(** X5. A rotation that cannot flush the old file is tried again.  When
    the date has changed and the flush of the open file fails, [Write]
    returns that error and zero; nothing is closed, nothing is opened, no
    task is started, and the sink keeps its date and its open file.  The
    next [Write], once nothing fails, rotates: it opens the file of today
    and writes the record. *)
Theorem failed_flush_is_tried_again (r : fileRotator) (p : list Byte.byte)
  (w : World) (h : nat) (o : File) (e : error) (now : Time) :
  file r = Some h -> open_file h w = Some o ->
  differs (date r) now -> steady w 7 now ->
  faults w (OpSync h) = Some e ->
  let w' := snd (Write r p w) in
  let w2 := snd (Write r p (set_faults quiet w')) in
  fst (Write r p w) = ((0, Some e), r) /\
  new_events w w' = [Call (OpSync h) (Some e)] /\
  files w' = files w /\ open_file h w' = Some o /\
  goroutines w' = goroutines w /\
  fst (fst (Write r p (set_faults quiet w'))) = (Z.of_nat (length p), None) /\
  rotations (new_events (set_faults quiet w') w2) = 1%nat /\
  (exists h', file (snd (fst (Write r p (set_faults quiet w')))) = Some h' /\
     open_file h' w2 = Some (mkFile (logName (path r) now) true)).
Proof.
  intros Hf Ho Hdiff Hs He. cbn zeta.
  pose proof (needRotate_steady r w now (steady_le w 7 3 now ltac:(lia) Hs)) as Hn.
  pose proof (needRotate_frame r w)
    as (Htr & Hfd & Hfi & _ & _ & Hcl & Hgo & Hti).
  cbn zeta in *.
  destruct (Write_cases r p w h Hf)
    as [(Hneed & _)
       |[(_ & e0 & [[Hc _]|[_ Hc]] & HW)
        |[(_ & e0 & o' & _ & Hc & _)
         |[(_ & o' & e0 & r' & w' & _ & Hc & _)
          |(_ & o' & r' & w2 & res & w' & _ & Hc & _)]]]];
    try congruence.
  { apply Hn in Hdiff. congruence. }
  assert (e0 = e) by congruence. subst e0.
  rewrite HW. cbn [fst snd files emit goroutines].
  set (w' := emit (Call (OpSync h) (Some e)) (snd (needRotate r w))).
  assert (Ho' : open_file h (set_faults quiet w') = Some o)
    by (unfold open_file in *; cbn [fds set_faults w' emit]; now rewrite Hfd).
  split; [reflexivity|].
  split; [apply new_events_app; cbn [trace emit w']; now rewrite Htr|].
  split; [assumption|]. split; [exact Ho'|]. split; [assumption|].
  destruct (Write_rollover r p (set_faults quiet w') h o now Hf Ho')
    as (r2 & w2 & evs & HW2 & Ht2 & Hrot & _ & _ & _ & Hf2 & Ho2 & _);
    [intros op; reflexivity|exact Hdiff| |].
  { apply steady_spec. intros k Hk. cbn [clock ticks set_faults emit w'].
    rewrite Hcl.
    replace (ticks (snd (needRotate r w)) + k)%nat
      with (ticks w + (ticks (snd (needRotate r w)) - ticks w + k))%nat by lia.
    eapply steady_reading; [exact Hs|]. lia. }
  rewrite HW2. cbn [fst snd]. rewrite (new_events_app _ _ _ Ht2).
  split; [reflexivity|]. split; [assumption|].
  eexists; split; [exact Hf2|]; exact Ho2.
Qed.

Lemma Close_returns_the_first_error_witness :
  let stuck := fun op => match op with
                         | OpSync _ => Some ErrIO
                         | _ => None
                         end in
  fst (fst (Close sink_open (world_open march5 stuck))) = Some ErrIO /\
  open_file 0 (snd (Close sink_open (world_open march5 stuck)))
    = Some (mkFile (logName logs march5) true).
Proof.
  intros stuck.
  pose proof (Close_returns_the_first_error sink_open
                (world_open march5 stuck) 0%nat
                (mkFile (logName logs march5) true) eq_refl eq_refl) as H.
  cbv zeta in H. destruct H as (_ & _ & H).
  change (faults (world_open march5 stuck) (OpSync 0)) with (Some ErrIO) in H.
  destruct H as (H1 & H2 & _). split; assumption.
Defined.

Lemma failed_flush_is_tried_again_witness :
  let stuck := fun op => match op with
                         | OpSync _ => Some ErrIO
                         | _ => None
                         end in
  fst (Write sink_open hello (world_open march6 stuck))
    = ((0, Some ErrIO), sink_open).
Proof.
  intros stuck.
  assert (Hd : differs (date sink_open) march6) by (left; cbn; lia).
  pose proof (failed_flush_is_tried_again sink_open hello
                (world_open march6 stuck) 0%nat
                (mkFile (logName logs march5) true) ErrIO march6
                eq_refl eq_refl Hd eq_refl eq_refl) as H.
  cbv zeta in H. destruct H as (H & _). exact H.
Defined.
(** ** The directory, midnight, and a write followed by a close *)

(** X6. [openNew] creates the directory only when it is missing.  It
    calls [MkdirAll] exactly when [Stat] reports that nothing exists under
    the name of the directory, and it goes on to open the file unless
    [MkdirAll] failed: when [Stat] fails in another way, the file is opened
    without any attempt to create the directory.  The date is stored
    whatever happens. *)
Theorem openNew_creates_only_a_missing_directory (r : fileRotator) (d : Time)
  (w : World) :
  let evs := new_events w (snd (openNew r d w)) in
  let missing := is_not_exist (fst (os_Stat (path r) w)) in
  mkdirs evs = (if missing then 1%nat else 0%nat) /\
  opens evs = (if missing && bool_decide (is_Some (faults w (OpMkdirAll (path r))))
               then 0%nat else 1%nat) /\
  date (snd (fst (openNew r d w))) = d /\
  path (snd (fst (openNew r d w))) = path r.
Proof.
  cbn zeta. unfold new_events, mkdirs, opens.
  unfold openNew, os_Stat, os_MkdirAll, os_OpenFile, new_file; simpl.
  destruct (faults w (OpStat (path r))) as [es|] eqn:Hs;
    [destruct es|destruct (path_exists (path r) w)]; simpl.
  all: destruct (faults w (OpMkdirAll (path r))) as [em|] eqn:Hm; simpl.
  all: try (destruct (faults w (OpOpenFile (Join (path r) (Format d +:+ ".log"))))
              as [eo|] eqn:Ho; simpl).
  all: rewrite <- ?app_assoc, drop_app_length; simpl.
  all: repeat split; try reflexivity.
  all: try (rewrite bool_decide_eq_true_2 by eauto; reflexivity).
  all: try (rewrite bool_decide_eq_false_2 by (intros [? ?]; discriminate);
            reflexivity).
Qed.

Lemma differs_same_date_l (a b c : Time) :
  same_date a b -> differs b c -> differs a c.
Proof.
  intros (Hd & Hm & Hy). unfold differs. now rewrite Hd, Hm, Hy.
Qed.

(** A rotation that succeeds leaves the old handle closed. *)
Lemma Write_rollover_closed (r : fileRotator) (p : list Byte.byte) (w : World)
  (h : nat) (o : File) (now : Time) :
  file r = Some h -> open_file h w = Some o -> no_faults w ->
  differs (date r) now -> steady w 4 now ->
  closed_handle h (snd (Write r p w)).
Proof.
  intros Hf Ho Hnf Hdiff Hs.
  destruct (Write_rollover r p w h o now Hf Ho Hnf Hdiff Hs)
    as (r' & w' & evs & HW & _).
  pose proof (needRotate_steady r w now (steady_le w 4 3 now ltac:(lia) Hs)) as Hn.
  pose proof (needRotate_frame r w) as (_ & Hfd & _). cbn zeta in *.
  pose proof (open_file_lookup _ _ _ Ho) as [Hl _].
  destruct (Write_cases r p w h Hf)
    as [(Hneed & _)
       |[(_ & e0 & _ & HW')
        |[(_ & e0 & o' & _ & _ & _ & HW')
         |[(_ & o' & e0 & r2 & w2 & _ & _ & _ & _ & HW')
          |(_ & o' & r2 & w2 & res & w3 & _ & _ & _ & Hon & Hw & HW')]]]];
    try (rewrite HW in HW'; discriminate).
  { apply Hn in Hdiff. congruence. }
  rewrite HW'. cbn [snd].
  apply openNew_spec in Hon.
  destruct Hon as (pre & last & _ & _ & _ & _ & _ & _ & _ & -> & _ & Hfd2 & _).
  cbn [closed_world fds file] in *.
  apply file_Write_spec in Hw. destruct Hw as (_ & Hfd3 & _).
  exists (mkFile (fname o') false). rewrite Hfd3, Hfd2, Hfd.
  split; [|reflexivity].
  rewrite lookup_app_l by (rewrite length_insert; eapply lookup_lt_Some; eauto).
  eapply closed_lookup; eauto.
Qed.

(** X7. A first write across midnight makes two files.  When the sink
    holds no file and the day changes between the clock reading that dates
    the new file and the readings that follow, one call of [Write] opens
    the file of the day that has ended, rotates away from it at once,
    opens the file of the new day and writes the record there: the call
    succeeds, opens two files and performs one rotation. *)
Theorem first_Write_across_midnight (r : fileRotator) (p : list Byte.byte)
  (w : World) (d0 d1 : Time) :
  file r = None -> no_faults w ->
  same_date (clock w (ticks w)) d0 ->
  steady (snd (time_Now w)) 4 d1 ->
  differs d0 d1 ->
  let r' := snd (fst (Write r p w)) in
  let w' := snd (Write r p w) in
  fst (fst (Write r p w)) = (Z.of_nat (length p), None) /\
  rotations (new_events w w') = 1%nat /\
  opens (new_events w w') = 2%nat /\
  dom (files w') = dom (files w) ∪ {[ logName (path r) d0 ]}
                     ∪ {[ logName (path r) d1 ]} /\
  same_date (date r') d1 /\
  closed_handle (length (fds w)) w' /\
  exists h', file r' = Some h' /\
    open_file h' w' = Some (mkFile (logName (path r) d1) true).
Proof.
  intros Hf Hnf Hd0 Hs Hdiff. cbn zeta.
  destruct (Write_none r p w Hf)
    as [(e0 & r1 & w1 & Hon & _)|(r1 & w1 & Hon & ->)].
  { apply openNew_no_fault in Hon; [discriminate|exact Hnf]. }
  apply openNew_spec in Hon.
  destruct Hon as (pre & last & Ht & Hpre & Hti & Hcl & Hfa & _ & Hl & -> & _ & Hfd & Hfi).
  cbn [time_Now snd trace ticks clock faults fds files] in *.
  rewrite (logName_same_date (path r) _ d0 Hd0) in *.
  set (r1 := mkRotator _ _ _ _).
  assert (Ho1 : open_file (length (fds w)) w1
                = Some (mkFile (logName (path r) d0) true)).
  { unfold open_file. rewrite Hfd, lookup_app_r, Nat.sub_diag by lia.
    reflexivity. }
  assert (Hs1 : steady w1 4 d1).
  { apply steady_spec. intros k Hk. rewrite Hcl, Hti.
    apply (proj1 (steady_spec _ _ _) Hs k Hk). }
  assert (Hnf1 : no_faults w1) by (intros op; now rewrite Hfa).
  assert (Hdiff1 : differs (date r1) d1)
    by (eapply differs_same_date_l; [exact Hd0|exact Hdiff]).
  pose proof (Write_rollover_closed r1 p w1 _ _ d1 eq_refl Ho1 Hnf1 Hdiff1 Hs1)
    as Hclosed.
  destruct (Write_rollover r1 p w1 _ _ d1 eq_refl Ho1 Hnf1 Hdiff1 Hs1)
    as (r2 & w2 & evs & HW & Ht2 & Hrot & Hop & _ & Hd2 & Hf2 & Ho2 & Hdom).
  rewrite HW in *. cbn [fst snd] in *.
  erewrite new_events_app by (rewrite Ht2, Ht, <- !app_assoc; reflexivity).
  rewrite !rotations_app, !opens_app, (rotations_probes pre Hpre),
    (opens_probes pre Hpre), Hrot, Hop, Hl.
  split; [reflexivity|]. split; [reflexivity|]. split; [reflexivity|].
  split.
  { rewrite Hdom, Hfi. cbn [path r1].
    destruct (files w !! logName (path r) d0) eqn:E.
    - apply (elem_of_dom_2 (D := gset string)) in E.
      f_equal. rewrite union_comm_L. symmetry.
      apply subseteq_union_1_L, singleton_subseteq_l, E.
    - rewrite dom_insert_L. f_equal. apply union_comm_L. }
  split; [assumption|]. split; [assumption|eauto].
Qed.

(** X8. A record written and the sink closed.  With no call failing and
    the clock on one date, a [Write] on a sink that holds no file followed
    by [Close] both return no error; the file of today holds the record
    after what it held before, it was flushed and closed in that order
    after the write, and closing changes no file. *)
Theorem Write_then_Close (r : fileRotator) (p : list Byte.byte) (w : World)
  (now : Time) :
  file r = None -> no_faults w -> steady w 4 now ->
  let r1 := snd (fst (Write r p w)) in
  let w1 := snd (Write r p w) in
  let w2 := snd (Close r1 w1) in
  let name := logName (path r) now in
  fst (fst (Write r p w)) = (Z.of_nat (length p), None) /\
  fst (fst (Close r1 w1)) = None /\
  files w2 = <[name := append_bytes p (default (Plain []) (files w !! name))]> (files w) /\
  new_events w1 w2 = [Call (OpSync (length (fds w))) None;
                      Call (OpClose (length (fds w))) None] /\
  closed_handle (length (fds w)) w2.
Proof.
  intros Hf Hnf Hs.
  destruct (first_Write_spec r p w now Hf Hnf Hs)
    as (Hres & Hr & Ho & Hfi & _ & _ & _ & Hfa).
  cbn zeta in *. split; [assumption|].
  assert (Hf1 : file (snd (fst (Write r p w))) = Some (length (fds w)))
    by now rewrite Hr.
  rewrite (Close_open _ _ _ _ Hf1 Ho), Hfa, !Hnf.
  cbn [fst snd files emit set_fds].
  split; [reflexivity|]. split; [assumption|].
  split; [apply new_events_app; cbn [trace emit set_fds];
          now rewrite <- app_assoc|].
  apply open_file_lookup in Ho as [Hl _].
  eexists. cbn [fds emit set_fds].
  split; [eapply closed_lookup; eauto|reflexivity].
Qed.

(** The clock passes midnight after its first reading. *)
Lemma first_Write_across_midnight_witness :
  let w := mkWorld (fun k => match k with O => march5 | S _ => march6 end)
             0 quiet [logs] ∅ [] [] [] in
  opens (new_events w (snd (Write sink_new hello w))) = 2%nat /\
  dom (files (snd (Write sink_new hello w)))
    = dom (files w) ∪ {[ logName logs march5 ]} ∪ {[ logName logs march6 ]}.
Proof.
  intros w.
  assert (H0 : same_date (clock w (ticks w)) march5) by (repeat split).
  assert (Hd : differs march5 march6) by (left; cbn; lia).
  pose proof (first_Write_across_midnight sink_new hello w march5 march6
                eq_refl (fun _ => eq_refl) H0 eq_refl Hd) as H.
  cbv zeta in H. destruct H as (_ & _ & H1 & H2 & _). split; assumption.
Defined.

Lemma Write_then_Close_witness :
  fst (fst (Close (snd (fst (Write sink_new hello (world_new march5 quiet))))
              (snd (Write sink_new hello (world_new march5 quiet))))) = None /\
  closed_handle 0 (snd (Close (snd (fst (Write sink_new hello
                                           (world_new march5 quiet))))
                          (snd (Write sink_new hello (world_new march5 quiet))))).
Proof.
  pose proof (Write_then_Close sink_new hello (world_new march5 quiet) march5
                eq_refl (fun _ => eq_refl) eq_refl) as H.
  cbv zeta in H. destruct H as (_ & H1 & _ & _ & H2). split; assumption.
Defined.
(** * Further properties of the compression worker *)

Lemma file_Close_length (f : option nat) (w : World) :
  length (fds (snd (file_Close f w))) = length (fds w).
Proof.
  unfold file_Close. destruct f as [h|]; [|reflexivity].
  destruct (open_file h w); cbn [snd fds emit set_fds]; [|reflexivity].
  apply length_insert.
Qed.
==================================================
> _EXERCISE BRIEF_:
Please give an exact restatement of only the lines from the beginning of the material above to the line with "Theorem failed_flush_is_tried_again (r", inclusive.

> _WRITTEN REPLY_:
(** X5. A rotation that cannot flush the old file is tried again.  When
    the date has changed and the flush of the open file fails, [Write]
    returns that error and zero; nothing is closed, nothing is opened, no
    task is started, and the sink keeps its date and its open file.  The
    next [Write], once nothing fails, rotates: it opens the file of today
    and writes the record. *)
Theorem failed_flush_is_tried_again (r : fileRotator) (p : list Byte.byte)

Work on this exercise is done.